New York Community Bancorp Inc. (NYSE: NYCB) shares plummeted more than 37% on January 31 after the regional lender reported an unexpected loss of $260 million in the fourth quarter. The bank cited bad loans for commercial real estate, specifically apartment buildings and offices, resulting in a loss of 27 cents per share in the quarter. Analysts had anticipated earnings of 29 cents per share.
The bank also slashed its dividend by 70% and named a new executive chairman. The New York Community Bancorp dividend yield currently stands at 16.23%, but that’s a case of the yield rising as the stock of a troubled company is cratering.
The SPDR S&P Regional Banking ETF (NYSEARCA: KRE), which tracks the index of the same name, also gapped down on the New York Community Bancorp news as pessimism spread throughout the industry. That ETF is down 5.73% in the past week.
New York Community Bancorp quickly scheduled a call with investors in an effort to stem the bleeding, but it appears to have been unsuccessful. Adding to the pain, bond rater Moody’s downgraded the bank’s long-term debt ratings to junk status.
This downturn in regional banking differs from last year’s in that it’s driven by commercial real estate defaults. Treasury Secretary Janet Yellen, speaking at a Congressional committee hearing recently, said she was concerned about regional banks, adding that regulators are working with the banks to make sure “loan loss reserves are built up to cover losses” and “dividend policies are appropriate.”

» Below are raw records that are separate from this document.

(* ===== verification/GfxrFile.v ===== *)
(** * Writing a modified GFXR file

    [WriterBlockVisitor] and [DiveBlockData::WriteGFXRFile] of
    [src/gfxr_ext/decode/dive_block_data.{h,cpp}]. The class [PlatformFiles] is the
    part of gfxreconstruct's [util::platform] that the code calls, [PlatformLaws]
    what C streams promise; [Disk] is an instance of both. Files are written through
    streams, so [contents] is what a file holds once its streams are flushed. *)

From S2P Require Import Prelude.
From S2P Require Import BlockData.

(** ** Files *)

Inductive FileSeekOrigin := FileSeekSet | FileSeekCurrent | FileSeekEnd.

(** [FileOpen] gives the error and the stream that the pointer is set to;
    [FileRead] the result and the bytes that are placed in the buffer. *)
Class PlatformFiles (World FILE : Type) := {
  FileOpen : string -> string -> World -> (Z * option FILE) * World;
  FileSeek : FILE -> Z -> FileSeekOrigin -> World -> bool * World;
  FileTell : FILE -> World -> Z * World;
  FileRead : FILE -> Z -> World -> (bool * list byte) * World;
  FileWrite : FILE -> list byte -> World -> bool * World;
  FileClose : FILE -> World -> Z * World;
}.

(** The conversion of an unsigned offset to int64_t. *)
Definition int64 (z : Z) : Z := if u64 z <? 2 ^ 63 then u64 z else u64 z - 2 ^ 64.

Section writer.
Context {World FILE : Type} `{PlatformFiles World FILE}.
Variable blobs : Blobs.
Variables original_file_ptr new_file_ptr : FILE.

(** The files and [copy_buffer_]. *)
Definition Writer : Type := World * list byte.

(** The loop that copies [bytes_left_to_copy] bytes. It ignores the results of the
    read and of the write. *)
Fixpoint copy_bytes (fuel : nat) (bytes_left_to_copy : Z) (writer : Writer) : Writer :=
  match fuel with
  | O => writer
  | S fuel =>
      if bytes_left_to_copy <=? 0 then writer
      else
        let bytes_to_copy :=
          if kDiveBlockBufferSize <? bytes_left_to_copy then kDiveBlockBufferSize
          else bytes_left_to_copy in
        let '(w, copy_buffer) := writer in
        let '((_, data), w) := FileRead original_file_ptr bytes_to_copy w in
        let copy_buffer := data ++ drop (length data) copy_buffer in
        let '(_, w) := FileWrite new_file_ptr (take (Z.to_nat bytes_to_copy) copy_buffer) w in
        copy_bytes fuel (bytes_left_to_copy - bytes_to_copy) (w, copy_buffer)
  end.

Definition copy_fuel (size : Z) : nat := S (Z.to_nat (size / kDiveBlockBufferSize)).

Definition write_original (block : DiveOriginalBlock) (writer : Writer) : Writer * bool :=
  if size_ block =? 0 then (writer, true)
  else
    let '(w, copy_buffer) := writer in
    let '(ok, w) := FileSeek original_file_ptr (int64 (offset_ block)) FileSeekSet w in
    if ok then (copy_bytes (copy_fuel (size_ block)) (size_ block) (w, copy_buffer), true)
    else ((w, copy_buffer), false).

Definition write_modification (block : DiveModificationBlock) (writer : Writer) : Writer * bool :=
  match blobs (blob_ptr_ block) with
  | [] => (writer, false)
  | blob =>
      let '(w, copy_buffer) := writer in
      let '(ok, w) := FileWrite new_file_ptr blob w in
      ((w, copy_buffer), ok)
  end.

Regional banks continue to rely heavily on commercial mortgages, with substantial portions of their loan portfolios locked up in real estate such as office buildings, apartment buildings, malls, and hotels. These loans may become increasingly risky as more employees work from home, instead of commuting to an office building, which could lead to more defaults, with regional banks holding the bag.
As of now, it doesn’t look promising for big investors to swoop in and pick up bargains in the regional banking sector. The New York Community Bancorp analyst ratings show a consensus of “reduce,” something you don’t see very often.
With investors, regulators, and bond raters watching the industry very closely, it’s wise to be wary of this part of the banking industry. Large-cap bank stocks, however, have very different business models and multiple streams of income, immunizing them from this particular problem of real-estate portfolio defaults.